Так я сижу бо́льшую часть ночи, не в силах отключить мозг настолько, чтобы заснуть, не в силах встать и уйти. Просто сижу у сестры в комнате и гадаю, долго ли она сможет протягивать мне весло, прежде чем уронит его в воду.
Лучше не знать.
– Ты серьезно?
Очень медленно лицо Пенни обретает резкость.
– Вот это вот, – говорят нерезкие губы, – здесь. – И палец тычет в галочку внизу списка «за» и «против».
Я осторожно сажусь и растираю затекшую шею.
– Вот эта галочка. Ты не пошутил?
– Боже! Пенни. Подожди секундочку.
Но мне требуется целых пять секунд, чтобы вспомнить, где я. Не могу точно сказать, когда я заснул, но предполагаю, что примерно около трех часов ночи.

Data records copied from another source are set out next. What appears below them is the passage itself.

(** [createMutation]: [.insert([{ ...data, user_id: user?.id, filled: 0 }])],
    under the identifier the store assigns. *)
Definition created_row
  (assigned : string) (user : option string) (data : PositionFormData) : PositionRow :=
  {| id := assigned;
     user_id := user;
     event_id := form_event_id data;
     name := form_name data;
     needed := form_needed data;
     filled := 0;
     description := Some (form_description data);
     skill_level := Some (form_skill_level data);
     latitude := form_latitude data;
     longitude := form_longitude data |}.

Definition createMutation
  (assigned : string) (user : option string) (data : PositionFormData)
  (t : Table) : Table :=
  t ++ [created_row assigned user data].

(** [updateMutation] as [onSubmit] calls it, with [{ ...data, id }]:
    [.update(data).eq('id', data.id)] sets the form's columns. *)
Definition updated_row (data : PositionFormData) (r : PositionRow) : PositionRow :=
  {| id := id r;
     user_id := user_id r;
     event_id := form_event_id data;
     name := form_name data;
     needed := form_needed data;
     filled := filled r;
     description := Some (form_description data);
     skill_level := Some (form_skill_level data);
     latitude := form_latitude data;
     longitude := form_longitude data |}.

Definition updateMutation
  (positionId : string) (data : PositionFormData) (t : Table) : Table :=
  map (fun r => if String.eqb (id r) positionId then updated_row data r else r) t.

(** [deleteMutation]: [.delete().eq('id', id)] *)
Definition deleteMutation (positionId : string) (t : Table) : Table :=
  filter (fun r => negb (String.eqb (id r) positionId)) t.

(** [onSubmit]: an edit in progress makes the submission an update of the
    edited position, else it creates one. *)
Definition onSubmit
  (editingPosition : option PositionRow) (assigned : string)
  (user : option string) (data : PositionFormData) (t : Table) : Table :=
  match editingPosition with
  | Some edited => updateMutation (id edited) data t
  | None => createMutation assigned user data t
  end.

(** The writes of the page that the store accepts. *)
Inductive write (t : Table) : Table -> Prop :=
| write_submit : forall editingPosition assigned user data,
    write t (onSubmit editingPosition assigned user data t)
| write_delete : forall positionId,
    write t (deleteMutation positionId t).

Inductive writes (t : Table) : Table -> Prop :=
| writes_none : writes t t
| writes_more : forall t1 t2, write t t1 -> writes t1 t2 -> writes t t2.

End PositionsPage.

(** ** Further sample data *)

Module Fixtures.

(** A later event under the name of the sample event, and one of its
    positions, short of volunteers. *)
Definition run_5k_again : Event.t :=
  {| Event.id := "evt-2"; Event.name := "5K Run";
     Event.date := "2024-09-01"; Event.time := "08:00" |}.

Definition aid_station : Position.t :=
  {| Position.id := "p-7";
     Position.name := "Aid Station";
     Position.needed := 2;
     Position.filled := 0;
     Position.latitude := 1%R;
     Position.longitude := (-78)%R;
     Position.event := run_5k_again |}.

(** A line of a roster file without an end time and with a padded name. *)
Definition roster_line : Upload.RawSignUpData :=
  {| Upload.Item := Some "p-1";
     Upload.First_Name := Some " Ada ";
     Upload.Last_Name := Some "Lovelace";
     Upload.Email := Some "ada@example.org";
     Upload.Start_Date_Time := Some "06/01/2024 9:00 AM";
     Upload.End_Date_Time := None |}.

Definition water_station : Position.t :=
  {| Position.id := "p-1";
     Position.name := "Water Station";
     Position.needed := 3;
     Position.filled := 1;
     Position.latitude := 0%R;
     Position.longitude := (-78)%R;
     Position.event := Samples.run_5k |}.

(** A notification of a new signup for that position. *)
Definition signup_for_water_station : Overview.Payload :=
  {| Overview.payload_eventType := Overview.INSERT;
     Overview.new_position_id := "p-1";
     Overview.new_volunteer_name := "Grace" |}.

(** A check-in point off the equator and off the Greenwich meridian. *)
Definition hill_station : CheckIn.Position :=
  {| CheckIn.id := "p-2";
     CheckIn.name := "Finish Line";
     CheckIn.description := "";
     CheckIn.skill_level := "";
     CheckIn.latitude := Some 1%R;
     CheckIn.longitude := Some (-78)%R;
     CheckIn.event := Samples.fun_run |}.

(** The sample table once both signups have arrived. *)
Definition all_arrived : DataService.Table :=
  DataService.update_arrived "s-2"
    (DataService.update_arrived "s-1" Samples.two_signups).


End Fixtures.

(** * Properties *)

(** ** Distance and proximity *)

Section Proximity.

Import CheckIn.
Local Open Scope R_scope.


Lemma atan2_sin_cos (x : R) :
  - (PI / 2) < x < PI / 2 -> atan2 (sin x) (cos x) = x.
Proof.
  intros Hx.
  assert (Hcos : 0 < cos x) by (apply cos_gt_0; lra).
  unfold atan2.
  destruct (total_order_T (cos x) 0) as [[Hlt | Heq] | Hgt]; try lra.
  change (sin x / cos x) with (tan x).
  now apply atan_tan.
Qed.


(** Along the equator the formula gives the arc for the longitude gap. *)
Lemma calculateDistance_equator (lon1 lon2 : R) :
  0 <= lon2 - lon1 < 180 ->
  calculateDistance 0 lon1 0 lon2 = 6371000 * ((lon2 - lon1) * PI / 180).
Proof.
  intros [Hd0 Hd180].
  pose proof PI_RGT_0 as Hpi.
  set (h := (lon2 - lon1) * PI / 180 / 2).
  assert (Hh : 0 <= h < PI / 2).
  { unfold h. split.
    - apply Rmult_le_pos; [| lra].
      apply Rmult_le_pos; [| lra].
      apply Rmult_le_pos; lra.
    - apply Rmult_lt_reg_r with (r := 360); [lra |].
      replace ((lon2 - lon1) * PI / 180 / 2 * 360)
        with ((lon2 - lon1) * PI) by field.
      replace (PI / 2 * 360) with (180 * PI) by field.
      apply Rmult_lt_compat_r; lra. }
  assert (Hsin : 0 <= sin h) by (apply sin_ge_0; lra).
  assert (Hcos : 0 < cos h) by (apply cos_gt_0; lra).
  unfold calculateDistance. cbv zeta.
  replace ((0 - 0) * PI / 180 / 2) with 0 by field.
  replace (0 * PI / 180) with 0 by field.
  fold h.
  rewrite sin_0, cos_0.
  replace (0 * 0 + 1 * 1 * sin h * sin h) with (sin h * sin h) by ring.
  rewrite sqrt_square by exact Hsin.
  replace (1 - sin h * sin h) with (cos h * cos h).
  2:{ pose proof (sin2_cos2 h) as E. unfold Rsqr in E. lra. }
  rewrite sqrt_square by lra.
  rewrite atan2_sin_cos by lra.
  unfold h. field.
Qed.

(** The gate compares the distance with 200 once both coordinates of the
    position are non-zero. *)
Lemma isNearPosition_nonzero
  (u : UserLocation) (p : Position) (plat plon : R) :
  latitude p = Some plat -> longitude p = Some plon ->
  plat <> 0 -> plon <> 0 ->
  (isNearPosition (Some u) (Some p) = true <->
   calculateDistance (lat u) (lng u) plat plon <= 200).
Proof.
  intros Hlat Hlon Hnz1 Hnz2.
  unfold isNearPosition, position_latitude, position_longitude.
  rewrite Hlat, Hlon. simpl.
  destruct (Req_dec_T plat 0) as [E | _]; [contradiction |].
  destruct (Req_dec_T plon 0) as [E | _]; [contradiction |].
  simpl.
  destruct (Rle_dec (calculateDistance (lat u) (lng u) plat plon) 200);
    split; intros H; try assumption; try reflexivity; try discriminate.
  contradiction.
Qed.


(** C8. When the user location is absent, or the position has no latitude
    or no longitude, the gate answers [true]. *)
Theorem isNearPosition_location_absent
  (userLocation : option UserLocation) (position : option Position) :
  userLocation = None \/
  position_latitude position = None \/
  position_longitude position = None ->
  isNearPosition userLocation position = true.
Proof.
  intros [Hu | [Hlat | Hlon]]; unfold isNearPosition.
  - rewrite Hu. reflexivity.
  - rewrite Hlat. simpl. now rewrite orb_true_r.
  - rewrite Hlon. simpl. now rewrite orb_true_r.
Qed.

Lemma isNearPosition_location_absent_witness :
  (@None UserLocation = None \/
   position_latitude (Some Samples.unplaced_station) = None \/
   position_longitude (Some Samples.unplaced_station) = None) /\
  isNearPosition None (Some Samples.unplaced_station) = true.
Proof.
  split.
  - left. reflexivity.
  - apply isNearPosition_location_absent. left. reflexivity.
Defined.

(** C1. At a position on the equator the gate answers [true] although the
    user stands more than 200 m away: a latitude of zero is read as a missing
    latitude, and the distance is never computed. *)
Theorem isNearPosition_zero_latitude_far :
  position_latitude (Some Samples.equator_station) = Some 0 /\
  position_longitude (Some Samples.equator_station) = Some (-78) /\
  200 < calculateDistance
          (lat Samples.one_degree_west) (lng Samples.one_degree_west) 0 (-78) /\
  isNearPosition (Some Samples.one_degree_west)
                 (Some Samples.equator_station) = true.
Proof.
  repeat split.
  - simpl. rewrite calculateDistance_equator by lra.
    pose proof PI2_1. lra.
  - unfold isNearPosition. simpl.
    destruct (Req_dec_T 0 0) as [_ | Hne]; [reflexivity | now elim Hne].
Qed.

End Proximity.

(** ** The live issue feed *)

Section Feed.

Import Overview.

Lemma addIssue_length (newIssue : Issue.t) (prev : list Issue.t) :
  List.length (addIssue newIssue prev) <= 100.
Proof. unfold addIssue. apply firstn_le_length. Qed.

(** Truncating before the next insertion loses nothing the insertion keeps. *)
Lemma addIssue_firstn (newIssue : Issue.t) (l : list Issue.t) :
  addIssue newIssue (firstn 100 l) = firstn 100 (newIssue :: l).
Proof.
  unfold addIssue.
  change 100 with (S 99) at 1 3.
  rewrite !firstn_cons, firstn_firstn.
  reflexivity.
Qed.

Lemma apply_added_firstn (calls issues : list Issue.t) :
  apply_added calls (firstn 100 issues) = firstn 100 (rev calls ++ issues).
Proof.
  unfold apply_added. revert issues.
  induction calls as [| c calls IH]; intros issues; cbn [fold_left rev].
  - reflexivity.
  - rewrite addIssue_firstn, IH, <- app_assoc.
    reflexivity.
Qed.

(** From a feed within the bound, the insertions come first, the latest on
    top, and the cut falls on what was there longest. *)
Lemma apply_added_bounded (calls issues : list Issue.t) :
  List.length issues <= 100 ->
  apply_added calls issues = firstn 100 (rev calls ++ issues).
Proof.
  intros Hlen.
  rewrite <- apply_added_firstn, firstn_all2 by exact Hlen.
  reflexivity.
Qed.

(** C3. After any sequence of insertions into the initially empty feed, the
    feed holds at most 100 entries: the latest insertions, the most recent
    first; what was inserted before them is gone. *)
Theorem feed_bounded_most_recent_first (insertions : list Issue.t) :
  List.length (apply_added insertions []) <= 100 /\
  apply_added insertions [] = firstn 100 (rev insertions) /\
  apply_added insertions [] =
    rev (skipn (List.length insertions - 100) insertions).
Proof.
  assert (E : apply_added insertions [] = firstn 100 (rev insertions)).
  { rewrite apply_added_bounded by (simpl; lia).
    now rewrite app_nil_r. }
  repeat split.
  - rewrite E. apply firstn_le_length.
  - exact E.
  - rewrite E. apply firstn_rev.
Qed.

– Хватит, я только что дала тебе десять секунд, – торопит Пенни. – Это правда? Ты хочешь посмотреть со мной «Завтрак у Тиффани»?
Даже в таком состоянии я не могу не восхищаться жизненной силой сестры: улыбка в ее глазах напоминает проснувшийся вулкан, готовый к извержению по первому знаку подтверждения, что да, я на самом деле согласен посмотреть с ней фильм.
Я прокашливаюсь и отклоняюсь назад, чтобы набрать импульс для подъема:
– Ага.
– Что «ага»? – переспрашивает она, заканчивая реплику своеобразным гибридом смеха и повизгивания, но у моей сестры это получается необычайно мило.